Minimum falling path sum

Time: O(N^2); Space: O(1); medium

Given a square array of integers A, we want the minimum sum of a falling path through A.

A falling path starts at any element in the first row, and chooses one element from each row. The next row’s choice must be in a column that is different from the previous row’s column by at most one.

Example 1:

Input: A = [[1,2,3],[4,5,6],[7,8,9]]

Output: 12

Explanation:

  • The possible falling paths are:

    • [1,4,7], [1,4,8], [1,5,7], [1,5,8], [1,5,9]

    • [2,4,7], [2,4,8], [2,5,7], [2,5,8], [2,5,9], [2,6,8], [2,6,9]

    • [3,5,7], [3,5,8], [3,5,9], [3,6,8], [3,6,9]

  • The falling path with the smallest sum is [1,4,7], so the answer is 12.

Constraints:

  • 1 <= len(A) == len(A[0]) <= 100

  • -100 <= A[i][j] <= 100

1. Dynamic Programming [O(N^2), O(1)]

Intuition

This problem has an optimal substructure, meaning that the solutions to subproblems can be used to solve larger instances of this problem.
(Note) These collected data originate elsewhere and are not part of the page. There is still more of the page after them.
(* ===== verification/Liveness.v ===== *)
(** * Liveness: every game can be finished

    The safety theorems say what never happens; this file shows that the
    game never gets stuck.  From every reachable world there is a run of
    events (clicks the handlers of [src/components/GameEngine.tsx] accept
    and callbacks that are pending) that ends in GAME_OVER, and it is
    short: the player turns a card that is not matched, then its partner,
    and the callback marks both.  The measure is the number of cards that
    are not matched ([unmatched]); a round takes three events and lowers
    it by two.  The partner lies face down because matched cards come in
    pairs ([Pairs]).

    The run is built against the interface [Delivery]: it uses only
    events every browser delivers, so it is a run of [Game.run] and a run
    of the clicks the markup offers ([View]). *)

From S2P Require Import Prelude Types Shuffle Board Storage Engine App GameUI.
From S2P Require Import Game Invariant Runs Reducer Pairs Delivery.

Implicit Types (cs : list Card) (c : Card) (e : Engine) (w : World) (d : Draws).

(** ** The measure *)

(** The cards that are not matched yet. *)
Definition unmatched (cs : list Card) : nat := occ false (isMatched <$> cs).

Lemma unmatched_cons c cs :
  unmatched (c :: cs) = (if isMatched c then 0 else 1) + unmatched cs.
Proof. unfold unmatched. rewrite fmap_cons, occ_cons. by destruct (isMatched c). Qed.

Lemma unmatched_le_length cs : unmatched cs ≤ length cs.
Proof. unfold unmatched. by rewrite occ_le_length, length_fmap. Qed.

Lemma unmatched_zero cs : unmatched cs = 0 → Forall (λ c, isMatched c) cs.
Proof.
  induction cs as [|c cs IH]; [done|]. rewrite unmatched_cons.
  destruct (isMatched c) eqn:Hc; [|lia]. intros ?. constructor; [by rewrite Hc|auto].
Qed.

Lemma unmatched_flipCard i cs : unmatched (flipCard i cs) = unmatched cs.
Proof. unfold unmatched. by rewrite flipCard_isMatched. Qed.

(** A card that is not matched, if there is one. *)
Lemma unmatched_card cs :
  ¬ Forall (λ c, isMatched c) cs → ∃ c, c ∈ cs ∧ isMatched c = false.
Proof.
  intros (c & Hc & Hm)%not_Forall_Exists%Exists_exists; [|apply _].
  exists c. split; [done|]. simpl in Hm. by destruct (isMatched c).
Qed.

(** The cards [matchCards] marks and that were not matched. *)
Definition hits (a b : option string) (cs : list Card) : list Card :=
  filter (λ c, (hasId a c || hasId b c) ∧ isMatched c = false) cs.

Lemma unmatched_matchCards a b cs :
  unmatched (matchCards a b cs) + length (hits a b cs) = unmatched cs.
Proof.
  induction cs as [|c cs IH]; [done|]. unfold hits in *.
  rewrite filter_cons. unfold matchCards in *. rewrite fmap_cons, !unmatched_cons.
  destruct (hasId a c || hasId b c), (isMatched c) eqn:Hc; simpl;
    try case_decide; simpl; naive_solver lia.
Qed.

(** Matching two cards that were not matched leaves two cards less. *)
Lemma unmatched_pair cs c1 c2 :
  c1 ∈ cs → c2 ∈ cs → id c1 ≠ id c2 →
  isMatched c1 = false → isMatched c2 = false →
  unmatched (matchCards (Some (id c1)) (Some (id c2)) cs) + 2 ≤ unmatched cs.
Proof.
  intros H1 H2 Hne Hm1 Hm2.
  rewrite <-(unmatched_matchCards (Some (id c1)) (Some (id c2)) cs).
  apply Nat.add_le_mono_l.
  assert ([c1; c2] ⊆+ hits (Some (id c1)) (Some (id c2)) cs) as Hsub.
  { apply NoDup_submseteq; [repeat constructor; set_solver|].
    intros c Hc. apply list_elem_of_filter. unfold hasId.
    rewrite orb_True, !bool_decide_spec. set_solver. }
  by apply submseteq_length in Hsub.
Qed.

(** At most two cards carry one of two ids. *)
Lemma hits_length a b cs : NoDup (id <$> cs) → length (hits a b cs) ≤ 2.
Proof.
  intros Hids. rewrite <-(length_fmap (Some ∘ id)).
  assert (length [a; b] = 2) as <- by done.
  apply submseteq_length, NoDup_submseteq.
  - rewrite list_fmap_compose. apply (NoDup_fmap_2 _).
    eapply sublist_NoDup; [done|]. apply fmap_sublist, sublist_filter.
  - intros i (c & -> & [Hc _]%list_elem_of_filter)%list_elem_of_fmap.
    unfold hasId in Hc. rewrite orb_True, !bool_decide_spec in Hc. set_solver.
Qed.
(** C27: when the interval is served on time, the timer shows the time
    played to the second: during a game the seconds shown have passed since
    the game started, and the next second has not passed yet. *)
Theorem timer_to_the_second t :
  punctual t → app_gameState (app (world t)) = PLAYING →
  ∃ seconds : nat,
    timer (app_stats (app (world t))) = Num (Z.of_nat seconds)
    ∧ startedAt t + intervalDelay * seconds ≤ now t
      ≤ startedAt t + intervalDelay * (seconds + 1).
Proof.
  intros Hp Hplay. pose proof (punctual_served t Hp) as Hserved.
  apply punctual_treachable, treachable_inv in Hp
    as [[(_ & Hphase & _ & Hcount) _] (_ & Hshown & Htick & _)].
  unfold phase_ok in Hphase. rewrite Hplay in Hphase.
  destruct Hphase as (_ & Hint & _). specialize (Htick Hint).
  specialize (Hserved Hint). unfold shown in *.
  destruct (timer _) as [|z]; [done|].
  exists (Z.to_nat z). cbn in Hcount, Hshown, Htick.
  split; [f_equal; lia|]. rewrite Nat.add_1_r. lia.
Qed.

Lemma timer_to_the_second_witness :
  ∃ seconds : nat,
    timer (app_stats (app (world (tafter onTimeTick)))) = Num (Z.of_nat seconds)
    ∧ startedAt (tafter onTimeTick) + intervalDelay * seconds
      ≤ now (tafter onTimeTick)
      ≤ startedAt (tafter onTimeTick) + intervalDelay * (seconds + 1).
Proof.
  apply (timer_to_the_second (tafter onTimeTick)); [|by_compute].
  apply tafter_punctual; [by vm_compute|apply onTimeTick_runs].
Defined.

Lemma matchDelay_eq : matchDelay = 500.
Proof. reflexivity. Qed.

(** C17: no game is finished in less than the matches take: when the game
    is over, at least 500 ms for each of the [PAIRS_COUNT] pairs have passed
    since it was started, four seconds in all. *)
Theorem game_takes_time t :
  treachable t → app_gameState (app (world t)) = GAME_OVER →
  startedAt t + 500 * PAIRS_COUNT ≤ now t.
Proof.
  intros Ht Hover. pose proof (treachable_inv t Ht) as Hinv.
  destruct (pending_due t Hinv) as [(_ & Htime & Hd)|(p & m & Hproc & _)].
  - destruct Hinv as [[(_ & Hphase & _) _] (_ & _ & _ & Hpace)].
    unfold phase_ok in Hphase. rewrite Hover in Hphase.
    destruct Hphase as (Hlen & _ & _ & Hall & _).
    unfold pace in Hpace.
    rewrite Htime, matchedCount_all, Hlen, matchDelay_eq in Hpace by done. lia.
  - destruct Hinv as [[(_ & Hphase & _) _] _].
    unfold phase_ok in Hphase. rewrite Hover in Hphase.
    destruct Hphase as (_ & ? & _). congruence.
Qed.

Lemma game_takes_time_witness :
  startedAt (tafter quickGame) + 500 * PAIRS_COUNT ≤ now (tafter quickGame).
Proof.
  apply (game_takes_time (tafter quickGame));
    [apply tafter_reachable, quickGame_runs|by_compute].
Defined.

(** The bound is attained: the game without a mistake, played as fast as the
    callbacks allow, is over after four seconds. *)
Example quickGame_time :
  app_gameState (app (world (tafter quickGame))) = GAME_OVER
  ∧ startedAt (tafter quickGame) = 0 ∧ now (tafter quickGame) = 4000.
Proof. vm_compute. done. Qed.
(* ===== verification/Faults.v ===== *)
(** * Faults: a store that throws

    [src/App.tsx] reaches [localStorage] in two places, neither inside a
    [try]: [getItem] in the argument of [useState] (line 11) and [setItem]
    in the high-score effect (line 33).  A browser may refuse both (storage
    disabled: every access throws) or the second (no quota: reads work,
    writes throw).  An exception thrown while a component renders or an
    effect runs is caught by no one here, and React unmounts the
    application.

    This file is [Game] with that possibility: [setItemIn] and
    [highScoreEffectIn] are the source's calls with a result that is a
    value or an exception, [commitIn], [settleIn] and [reactIn] thread it.
    With a store that works nothing changes; with one that cannot be
    written the application is lost exactly when a game ends with a score
    better than the best one, and its state up to then is that of
    [Game]. *)

From S2P Require Import Prelude Types Shuffle Board Storage Engine App GameUI.
From S2P Require Import Game Invariant Runs Reducer.

#[local] Open Scope upd_scope.

Implicit Types (w : World) (a r : App) (d : Draws) (ev : Event).

(** ** Results *)

(** What the browser lets the page do with its store. *)
Inductive Access := Granted | ReadOnly | Denied.

#[export] Instance Access_eq_dec : EqDecision Access.
Proof. solve_decision. Defined.

Inductive Exception := GetItemThrew | SetItemThrew.

#[export] Instance Exception_eq_dec : EqDecision Exception.
Proof. solve_decision. Defined.

(** A value, or an exception nobody caught. *)
Inductive Result (A : Type) :=
  | Ok (value : A)
  | Throw (e : Exception).

#[global] Arguments Ok {A} value.
#[global] Arguments Throw {A} e.

#[export] Instance Result_eq_dec `{EqDecision A} : EqDecision (Result A).
Proof. solve_decision. Defined.

#[export] Instance Result_ret : MRet Result := @Ok.

#[export] Instance Result_bind : MBind Result := λ A B f x,
  match x with
  | Ok value => f value
  | Throw e => Throw e
  end.

(** ** The two calls *)

(** [localStorage.getItem('memory_best_moves')] *)
Definition getItemIn (access : Access) (store : LocalStorage) : Result LocalStorage :=
  match access with
  | Denied => Throw GetItemThrew
  | Granted | ReadOnly => Ok store
  end.

(** [localStorage.setItem('memory_best_moves', v)] *)
Definition setItemIn (access : Access) (v : string) (a : App) : Result App :=
  match access with
  | Granted => Ok (localStorage_setItem v a)
  | ReadOnly | Denied => Throw SetItemThrew
  end.

(** ** The session with a store that throws *)

(** The effect "Handle Game Over High Score". *)
Definition highScoreEffectIn (access : Access) (r : App) (a : App) : Result App :=
  if bool_decide (app_gameState r = GAME_OVER) then
    if num_lt (moves (app_stats r)) (bestMoves (app_stats r)) then
      a' ← setItemIn access (toString (moves (app_stats r))) a;
      Ok (setStats (λ prev, set_bestMoves (moves (app_stats r)) prev) a')
    else Ok a
  else Ok a.

(** The effects due after the render of [w]; the last one may throw. *)
Definition effectsIn (access : Access) (d : Draws) (w : World)
    (s : Engine * App) : Result (Engine * App) :=
  let r := rendered w in
  let s' :=
    (when (changed (depsInit (deps w)) (initDeps r)) (initEffect r d) ;;
     when (changed (depsTimer (deps w)) (timerDeps (app w)))
       (props (timerEffect (app w)))) s in
  if changed (depsHighScore (deps w)) (highScoreDeps (app w))
  then a ← highScoreEffectIn access (app w) s'.2; Ok (s'.1, a)
  else Ok s'.

Definition commitIn (access : Access) (d : Draws) (w : World) : Result World :=
  s ← effectsIn access d w (rendered w);
  Ok (mkWorld s.1 s.2 (depsOf w)).

Fixpoint settleIn (access : Access) (fuel : nat) (d : Draws) (w : World)
    : Result World :=
  match fuel with
  | 0 => Ok w
  | S fuel' =>
      if bool_decide (stable w) then Ok w
      else w' ← commitIn access d w; settleIn access fuel' d w'
  end.

Definition reactIn (access : Access) (ev : Event) (d : Draws) (w : World)
    : Result World :=
  settleIn access renderFuel d (handle ev w).

(** The first render and its effects. *)
Definition mountIn (access : Access) (store : LocalStorage) : Result World :=
  store' ← getItemIn access store;
  settleIn access renderFuel (mkDraws [] [])
    (mkWorld initialEngine (initialApp store') (mkDeps None None None)).

(** A run of events; it ends with the first exception. *)
Fixpoint runIn (access : Access) (evs : list (Event * Draws)) (w : World)
    : Result (option World) :=
  match evs with
  | [] => Ok (Some w)
  | (ev, d) :: evs' =>
      if decide (enabled ev w)
      then w' ← reactIn access ev d w; runIn access evs' w'
      else Ok None
  end.

(** ** When [setItem] is called *)

(** The commit of [w] calls [setItem]: the high-score effect is due, the
    game is over and the moves are fewer than the best score. *)
Definition stores (w : World) : bool :=
  changed (depsHighScore (deps w)) (highScoreDeps (app w)) && improves (app w).

Lemma highScoreEffectIn_eq access r a :
  highScoreEffectIn access r a =
    if improves r && bool_decide (access ≠ Granted) then Throw SetItemThrew
    else Ok (highScoreEffect r a).
Proof.
  unfold highScoreEffectIn, highScoreEffect, improves.
  case_bool_decide; [|done]. destruct (num_lt _ _); [|done].
  by destruct access.
Qed.

Lemma commitIn_eq access d w :
  commitIn access d w =
    if stores w && bool_decide (access ≠ Granted) then Throw SetItemThrew
    else Ok (commit d w).
Proof.
  unfold commitIn, effectsIn, stores, commit, effects. unfold_upd.
  destruct (changed (depsHighScore _) _); [|done]. cbn [andb].
  rewrite highScoreEffectIn_eq.
  by destruct (improves _ && _).
Qed.

Lemma stable_stores w : stable w → stores w = false.
Proof.
  unfold stable, stores. intros ->. cbn [depsOf depsHighScore].
  by rewrite changed_same.
Qed.

(** Once the best score is written, the effect has nothing more to
    write. *)
Lemma stores_commit d w : stores (commit d w) = false.
Proof.
  unfold stores. rewrite commit_deps, commit_app. cbn [depsHighScore depsOf].
  unfold highScoreDeps at 2.
  rewrite appEffects_gameState, appEffects_moves, appEffects_bestMoves.
  fold (stores w). destruct (stores w) eqn:Hw.
  - unfold improves. rewrite appEffects_gameState, appEffects_moves.
    rewrite appEffects_bestMoves. fold (stores w). rewrite Hw.
    apply andb_false_intro2. apply andb_false_iff. right.
    destruct (moves _); simpl; [done|]. apply bool_decide_eq_false. lia.
  - by rewrite changed_same.
Qed.

Lemma settleIn_eq access d w :
  settleIn access renderFuel d w =
    if stores w && bool_decide (access ≠ Granted) then Throw SetItemThrew
    else Ok (settle renderFuel d w).
Proof.
  unfold renderFuel. cbn [settleIn settle].
  case_bool_decide as Hw; [by rewrite stable_stores|].
  rewrite commitIn_eq. destruct (stores w && _); [done|]. cbn.
  case_bool_decide; [done|]. by rewrite commitIn_eq, stores_commit.
Qed.

Lemma reactIn_eq access ev d w :
  reactIn access ev d w =
    if stores (handle ev w) && bool_decide (access ≠ Granted)
    then Throw SetItemThrew else Ok (react ev d w).
Proof. apply settleIn_eq. Qed.

(** ** A store that works *)

Lemma reactIn_Granted ev d w : reactIn Granted ev d w = Ok (react ev d w).
Proof. by rewrite reactIn_eq, andb_false_r. Qed.

(** With a store that works the runs are those of [Game]. *)
Lemma runIn_Granted evs w : runIn Granted evs w = Ok (run evs w).
Proof.
  revert w. induction evs as [|[ev d] evs IH]; intros w; [done|].
  cbn [runIn run]. case_decide; [|done]. rewrite reactIn_Granted. apply IH.
Qed.

Lemma mountIn_initialWorld access store :
  access ≠ Denied → mountIn access store = Ok (initialWorld store).
Proof.
  intros Haccess. unfold mountIn.
  replace (getItemIn access store) with (Ok store) by by destruct access.
  cbn [mbind Result_bind]. rewrite settleIn_eq. unfold stores, improves.
  cbn [app initialApp app_gameState].
  by rewrite (bool_decide_eq_false_2 (START = GAME_OVER)), andb_false_r.
Qed.

(** ** A store that cannot be written *)

(** The handler of an event leaves a write for the effect exactly when the
    event ends a game with fewer moves than the best score. *)
Lemma stores_handle ev w :
  world_inv w → enabled ev w → stores (handle ev w) = improving ev w.
Proof.
  intros [Hst Hw] Hen. unfold stores, handle. cbn [deps app]. rewrite Hw.
  cbn [depsOf depsHighScore]. destruct ev as [b|c| |i]; cbn [dispatch improving].
  - apply enabled_button in Hen as [[-> Hg]|[-> Hg]];
      unfold improves; cbn; apply andb_false_r.
  - pose proof (handleCardClick_gameState (rendered w) c (rendered w)) as Hg.
    cbn [rendered fst snd gameState App_props] in Hg.
    destruct (decide (app_gameState (app w) = GAME_OVER)) as [Hover|Hover].
    + rewrite handleCardClick_rejected; [by rewrite changed_same|].
      unfold accepts. cbn. by rewrite Hover.
    + unfold improves. rewrite Hg, bool_decide_eq_false_2 by done.
      apply andb_false_r.
  - pose proof (state_inv_interval _ _ Hst Hen) as Hg. unfold improves.
    cbn. rewrite Hg. apply andb_false_r.
  - pose proof (pending_playing _ _ _ Hst Hen) as Hg.
    destruct Hst as (He & _).
    rewrite (fireTimeout_resolve (rendered w) i He Hen). unfold finishes.
    cbn [rendered fst snd]. destruct (forallb _ _); [|by rewrite changed_same].
    unfold improves, highScoreDeps. cbn. rewrite Hg.
    by rewrite changed_ne, (bool_decide_eq_true_2 (GAME_OVER = GAME_OVER)).
Qed.

(** C26: with a store that cannot be written the application is lost
    exactly when a game ends with fewer moves than the best score: the
    effect's [setItem] throws and nothing catches it.  Any other event is
    handled as with a working store. *)
Theorem unwritable_store_crashes ev d w :
  world_inv w → enabled ev w →
  reactIn ReadOnly ev d w =
    if improving ev w then Throw SetItemThrew else Ok (react ev d w).
Proof.
  intros Hinv Hen. by rewrite reactIn_eq, stores_handle, andb_true_r.
Qed.

(** The game without a mistake, its last callback pending. *)
Definition lastPairUp : list Action := removelast perfectGame.

Lemma lastPairUp_plays : is_Some (play plainDraws lastPairUp mounted).
Proof. vm_compute. by eexists. Qed.

Lemma unwritable_store_crashes_witness :
  reactIn ReadOnly (TimeoutFires 0) plainDraws (after lastPairUp) =
    if improving (TimeoutFires 0) (after lastPairUp)
    then Throw SetItemThrew
    else Ok (react (TimeoutFires 0) plainDraws (after lastPairUp)).
Proof.
  apply (unwritable_store_crashes (TimeoutFires 0) plainDraws (after lastPairUp));
    [apply after_inv, lastPairUp_plays|by_compute].
Defined.

(** ** Examples *)

(** A first game, played without a mistake: with a working store it ends
    on the end screen, with one that cannot be written in an exception,
    and with no store at all the application does not start. *)
Example perfectGame_faults :
  let evs := eventsOf plainDraws perfectGame mounted in
  runIn Granted evs mounted = Ok (Some (after perfectGame))
  ∧ runIn ReadOnly evs mounted = Throw SetItemThrew
  ∧ mountIn Denied None = Throw GetItemThrew.
Proof. by vm_compute. Qed.

(** Up to its last callback the game is played as with a working store. *)
Example lastPairUp_played :
  runIn ReadOnly (eventsOf plainDraws lastPairUp mounted) mounted
  = Ok (Some (after lastPairUp)).
Proof. by vm_compute. Qed.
This makes dynamic programming an ideal candidate.

Let dp(r, c) be the minimum total weight of a falling path starting at (r, c) and reaching the bottom row.

Then, dp(r, c) = A[r][c] + min(dp(r+1, c-1), dp(r+1, c), dp(r+1, c+1)), and the answer is min(0, c)

Algorithm

Usually, we would make an auxillary array dp to cache intermediate values dp(r, c). However, this time we will use A to cache these values. Our goal is to transform the values of A into the values of dp.

We process each row, starting with the second last. (The last row is already correct.) We set A[r][c] = min(A[r+1][c-1], A[r+1][c], A[r+1][c+1]), handling boundary conditions gracefully.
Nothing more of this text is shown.